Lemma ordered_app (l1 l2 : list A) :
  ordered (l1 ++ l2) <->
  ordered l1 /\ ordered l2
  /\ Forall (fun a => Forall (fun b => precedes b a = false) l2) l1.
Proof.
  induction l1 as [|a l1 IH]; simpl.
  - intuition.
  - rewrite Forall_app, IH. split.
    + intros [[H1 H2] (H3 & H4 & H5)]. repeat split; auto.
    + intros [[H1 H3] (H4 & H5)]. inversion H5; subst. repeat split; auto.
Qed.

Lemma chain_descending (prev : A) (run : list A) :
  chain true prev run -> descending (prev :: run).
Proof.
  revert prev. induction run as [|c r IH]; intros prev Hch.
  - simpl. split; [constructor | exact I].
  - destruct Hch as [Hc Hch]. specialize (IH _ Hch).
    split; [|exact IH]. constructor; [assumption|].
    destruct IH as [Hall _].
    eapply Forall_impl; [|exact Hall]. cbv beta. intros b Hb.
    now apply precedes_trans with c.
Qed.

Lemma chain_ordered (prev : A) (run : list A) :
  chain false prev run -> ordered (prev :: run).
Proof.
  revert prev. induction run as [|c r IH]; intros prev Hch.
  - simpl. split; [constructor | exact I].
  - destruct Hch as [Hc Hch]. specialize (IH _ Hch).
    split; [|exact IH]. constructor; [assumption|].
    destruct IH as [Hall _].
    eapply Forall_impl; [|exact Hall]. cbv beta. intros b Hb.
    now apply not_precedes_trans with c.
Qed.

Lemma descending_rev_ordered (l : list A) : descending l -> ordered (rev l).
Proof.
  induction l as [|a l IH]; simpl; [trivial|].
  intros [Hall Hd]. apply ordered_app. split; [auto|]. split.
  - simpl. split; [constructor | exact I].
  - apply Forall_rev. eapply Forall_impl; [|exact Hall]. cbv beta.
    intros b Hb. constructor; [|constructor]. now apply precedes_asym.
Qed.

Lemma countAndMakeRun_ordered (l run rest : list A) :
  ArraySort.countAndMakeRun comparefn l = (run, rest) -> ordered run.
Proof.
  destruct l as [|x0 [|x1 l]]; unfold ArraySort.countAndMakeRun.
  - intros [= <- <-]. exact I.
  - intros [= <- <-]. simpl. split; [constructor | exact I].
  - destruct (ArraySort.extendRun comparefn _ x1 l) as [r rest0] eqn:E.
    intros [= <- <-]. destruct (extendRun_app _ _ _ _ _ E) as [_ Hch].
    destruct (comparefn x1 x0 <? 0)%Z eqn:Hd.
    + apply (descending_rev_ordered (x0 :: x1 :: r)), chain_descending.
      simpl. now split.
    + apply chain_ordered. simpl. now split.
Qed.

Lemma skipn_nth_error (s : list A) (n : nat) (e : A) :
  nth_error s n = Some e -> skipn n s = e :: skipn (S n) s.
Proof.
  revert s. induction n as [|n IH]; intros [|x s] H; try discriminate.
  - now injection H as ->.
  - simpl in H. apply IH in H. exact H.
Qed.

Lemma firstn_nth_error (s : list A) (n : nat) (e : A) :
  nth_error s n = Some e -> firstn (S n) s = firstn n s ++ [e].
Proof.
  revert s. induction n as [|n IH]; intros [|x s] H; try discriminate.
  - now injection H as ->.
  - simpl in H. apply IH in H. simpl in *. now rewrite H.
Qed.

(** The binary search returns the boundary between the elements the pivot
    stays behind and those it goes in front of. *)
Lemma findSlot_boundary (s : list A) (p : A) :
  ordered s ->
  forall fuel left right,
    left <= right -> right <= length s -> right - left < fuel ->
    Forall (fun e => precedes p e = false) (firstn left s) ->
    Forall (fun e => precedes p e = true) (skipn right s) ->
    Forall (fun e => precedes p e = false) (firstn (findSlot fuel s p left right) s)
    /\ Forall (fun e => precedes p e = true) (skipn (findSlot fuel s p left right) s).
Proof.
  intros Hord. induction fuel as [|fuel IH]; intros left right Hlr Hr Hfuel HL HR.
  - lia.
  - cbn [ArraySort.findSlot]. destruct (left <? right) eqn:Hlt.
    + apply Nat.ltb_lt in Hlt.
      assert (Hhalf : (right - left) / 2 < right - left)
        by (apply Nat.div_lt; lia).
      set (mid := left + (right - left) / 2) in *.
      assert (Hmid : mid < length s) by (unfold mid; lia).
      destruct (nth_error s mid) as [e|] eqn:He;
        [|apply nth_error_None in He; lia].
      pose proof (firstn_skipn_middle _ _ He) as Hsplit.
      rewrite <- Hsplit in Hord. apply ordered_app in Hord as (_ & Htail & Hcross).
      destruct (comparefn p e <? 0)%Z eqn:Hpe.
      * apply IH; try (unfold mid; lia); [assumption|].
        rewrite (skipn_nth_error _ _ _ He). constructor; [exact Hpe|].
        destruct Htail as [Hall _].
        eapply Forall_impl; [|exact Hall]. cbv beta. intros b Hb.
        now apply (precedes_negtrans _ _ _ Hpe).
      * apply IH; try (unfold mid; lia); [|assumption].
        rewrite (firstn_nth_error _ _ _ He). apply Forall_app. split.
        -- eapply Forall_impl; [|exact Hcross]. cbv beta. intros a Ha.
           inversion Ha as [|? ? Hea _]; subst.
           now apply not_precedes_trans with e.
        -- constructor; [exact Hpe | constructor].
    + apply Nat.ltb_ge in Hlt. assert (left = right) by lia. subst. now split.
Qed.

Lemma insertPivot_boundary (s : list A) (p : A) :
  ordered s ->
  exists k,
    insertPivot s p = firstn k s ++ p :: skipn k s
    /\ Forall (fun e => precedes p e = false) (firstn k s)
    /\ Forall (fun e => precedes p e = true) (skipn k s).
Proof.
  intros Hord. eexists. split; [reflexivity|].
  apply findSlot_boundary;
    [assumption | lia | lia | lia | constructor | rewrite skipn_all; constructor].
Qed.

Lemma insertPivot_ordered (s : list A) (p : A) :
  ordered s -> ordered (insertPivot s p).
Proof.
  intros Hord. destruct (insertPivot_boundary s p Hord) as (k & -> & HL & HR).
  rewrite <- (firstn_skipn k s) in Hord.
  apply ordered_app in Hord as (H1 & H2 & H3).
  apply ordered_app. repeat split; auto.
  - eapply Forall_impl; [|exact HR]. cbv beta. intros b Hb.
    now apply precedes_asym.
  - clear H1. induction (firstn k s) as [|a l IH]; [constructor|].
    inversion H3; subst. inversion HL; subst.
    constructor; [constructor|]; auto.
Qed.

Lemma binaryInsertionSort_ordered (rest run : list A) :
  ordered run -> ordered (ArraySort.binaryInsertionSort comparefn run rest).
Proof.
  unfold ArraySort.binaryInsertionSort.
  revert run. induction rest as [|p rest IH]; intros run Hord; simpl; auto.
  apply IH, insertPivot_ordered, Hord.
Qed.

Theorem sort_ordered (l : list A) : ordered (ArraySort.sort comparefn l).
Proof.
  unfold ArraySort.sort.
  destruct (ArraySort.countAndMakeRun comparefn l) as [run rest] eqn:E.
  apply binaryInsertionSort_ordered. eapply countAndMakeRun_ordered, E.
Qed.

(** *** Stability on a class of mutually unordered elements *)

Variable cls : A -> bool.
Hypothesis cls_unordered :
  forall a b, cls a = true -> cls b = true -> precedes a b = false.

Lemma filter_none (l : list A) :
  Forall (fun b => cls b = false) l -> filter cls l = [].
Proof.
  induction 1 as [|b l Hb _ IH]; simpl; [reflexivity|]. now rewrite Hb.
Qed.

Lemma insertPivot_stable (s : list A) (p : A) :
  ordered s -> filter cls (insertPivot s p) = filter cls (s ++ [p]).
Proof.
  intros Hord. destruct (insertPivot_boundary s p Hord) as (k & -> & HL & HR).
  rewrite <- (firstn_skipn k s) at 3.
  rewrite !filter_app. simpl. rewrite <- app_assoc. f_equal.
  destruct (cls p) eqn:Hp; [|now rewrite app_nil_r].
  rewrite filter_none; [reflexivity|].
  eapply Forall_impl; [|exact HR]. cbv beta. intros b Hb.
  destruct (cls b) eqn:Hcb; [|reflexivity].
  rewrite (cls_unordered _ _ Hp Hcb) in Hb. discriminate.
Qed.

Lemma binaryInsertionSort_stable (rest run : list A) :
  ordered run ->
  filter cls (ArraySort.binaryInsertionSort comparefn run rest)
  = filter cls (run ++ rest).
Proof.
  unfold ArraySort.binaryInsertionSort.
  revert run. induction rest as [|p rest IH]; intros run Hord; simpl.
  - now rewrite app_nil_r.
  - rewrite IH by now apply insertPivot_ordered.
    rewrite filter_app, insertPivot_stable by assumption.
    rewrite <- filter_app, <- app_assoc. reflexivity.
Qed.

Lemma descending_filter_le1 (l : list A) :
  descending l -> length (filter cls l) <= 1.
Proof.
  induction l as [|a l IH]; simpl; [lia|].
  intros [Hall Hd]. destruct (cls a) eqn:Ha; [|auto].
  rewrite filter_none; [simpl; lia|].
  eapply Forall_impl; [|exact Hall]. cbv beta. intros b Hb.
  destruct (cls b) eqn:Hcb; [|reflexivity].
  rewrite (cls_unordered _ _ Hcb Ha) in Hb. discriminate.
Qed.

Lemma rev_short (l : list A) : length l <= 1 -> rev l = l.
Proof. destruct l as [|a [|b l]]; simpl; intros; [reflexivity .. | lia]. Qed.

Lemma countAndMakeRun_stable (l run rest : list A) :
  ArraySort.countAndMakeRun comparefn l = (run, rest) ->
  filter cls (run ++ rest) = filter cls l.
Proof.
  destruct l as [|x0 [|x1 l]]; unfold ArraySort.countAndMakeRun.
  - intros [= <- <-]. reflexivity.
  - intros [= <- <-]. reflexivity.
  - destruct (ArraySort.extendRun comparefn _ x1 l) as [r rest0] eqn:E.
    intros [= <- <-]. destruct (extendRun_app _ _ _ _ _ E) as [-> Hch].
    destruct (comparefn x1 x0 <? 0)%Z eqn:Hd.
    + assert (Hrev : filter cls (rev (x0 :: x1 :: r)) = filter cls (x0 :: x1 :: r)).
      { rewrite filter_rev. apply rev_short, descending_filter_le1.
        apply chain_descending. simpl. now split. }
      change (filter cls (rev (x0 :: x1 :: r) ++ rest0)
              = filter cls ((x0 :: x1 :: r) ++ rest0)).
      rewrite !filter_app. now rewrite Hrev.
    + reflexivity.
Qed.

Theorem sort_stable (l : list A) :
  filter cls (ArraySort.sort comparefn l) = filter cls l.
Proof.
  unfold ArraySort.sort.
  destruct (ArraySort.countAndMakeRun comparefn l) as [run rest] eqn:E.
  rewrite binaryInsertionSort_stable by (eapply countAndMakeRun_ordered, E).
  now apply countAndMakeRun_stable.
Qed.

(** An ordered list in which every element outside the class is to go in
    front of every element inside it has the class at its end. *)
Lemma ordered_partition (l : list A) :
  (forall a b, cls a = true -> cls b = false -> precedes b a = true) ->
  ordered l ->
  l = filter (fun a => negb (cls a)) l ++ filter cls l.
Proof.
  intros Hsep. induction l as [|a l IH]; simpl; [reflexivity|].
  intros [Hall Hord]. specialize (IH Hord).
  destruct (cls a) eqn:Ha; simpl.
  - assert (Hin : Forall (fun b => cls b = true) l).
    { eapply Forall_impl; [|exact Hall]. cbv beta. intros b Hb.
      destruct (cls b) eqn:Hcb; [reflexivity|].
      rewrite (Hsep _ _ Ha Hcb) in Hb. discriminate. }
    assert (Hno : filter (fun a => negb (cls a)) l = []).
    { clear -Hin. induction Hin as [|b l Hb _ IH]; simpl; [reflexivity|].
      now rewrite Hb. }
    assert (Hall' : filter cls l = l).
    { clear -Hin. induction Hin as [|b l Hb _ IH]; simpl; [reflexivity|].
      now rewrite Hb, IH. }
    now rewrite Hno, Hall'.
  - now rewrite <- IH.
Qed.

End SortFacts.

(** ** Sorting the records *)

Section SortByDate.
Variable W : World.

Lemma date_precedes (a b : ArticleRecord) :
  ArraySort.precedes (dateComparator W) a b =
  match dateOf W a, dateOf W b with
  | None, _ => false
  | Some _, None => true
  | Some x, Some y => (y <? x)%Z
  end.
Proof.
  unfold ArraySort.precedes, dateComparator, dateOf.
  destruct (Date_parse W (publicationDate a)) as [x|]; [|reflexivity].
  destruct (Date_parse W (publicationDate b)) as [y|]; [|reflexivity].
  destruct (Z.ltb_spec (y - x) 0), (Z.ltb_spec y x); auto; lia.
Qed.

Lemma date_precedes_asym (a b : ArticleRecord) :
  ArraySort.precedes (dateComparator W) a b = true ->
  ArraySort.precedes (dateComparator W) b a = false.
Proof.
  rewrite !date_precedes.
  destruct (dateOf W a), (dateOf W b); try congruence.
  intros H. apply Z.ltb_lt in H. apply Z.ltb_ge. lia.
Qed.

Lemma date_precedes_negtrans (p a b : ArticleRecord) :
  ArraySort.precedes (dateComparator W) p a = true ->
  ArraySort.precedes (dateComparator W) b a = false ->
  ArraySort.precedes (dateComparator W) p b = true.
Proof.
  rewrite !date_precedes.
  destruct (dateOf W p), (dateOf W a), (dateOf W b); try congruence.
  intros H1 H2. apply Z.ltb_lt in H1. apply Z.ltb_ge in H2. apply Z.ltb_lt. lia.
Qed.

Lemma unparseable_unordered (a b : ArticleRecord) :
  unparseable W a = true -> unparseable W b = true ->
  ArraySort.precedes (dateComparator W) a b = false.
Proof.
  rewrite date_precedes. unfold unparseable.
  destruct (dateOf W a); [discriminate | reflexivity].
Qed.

★ ★ ★

Go through the records line by line, and copy each line that holds the string "Hrev".

    + assert (Hrev : filter cls (rev (x0 :: x1 :: r)) = filter cls (x0 :: x1 :: r)).
      rewrite !filter_app. now rewrite Hrev.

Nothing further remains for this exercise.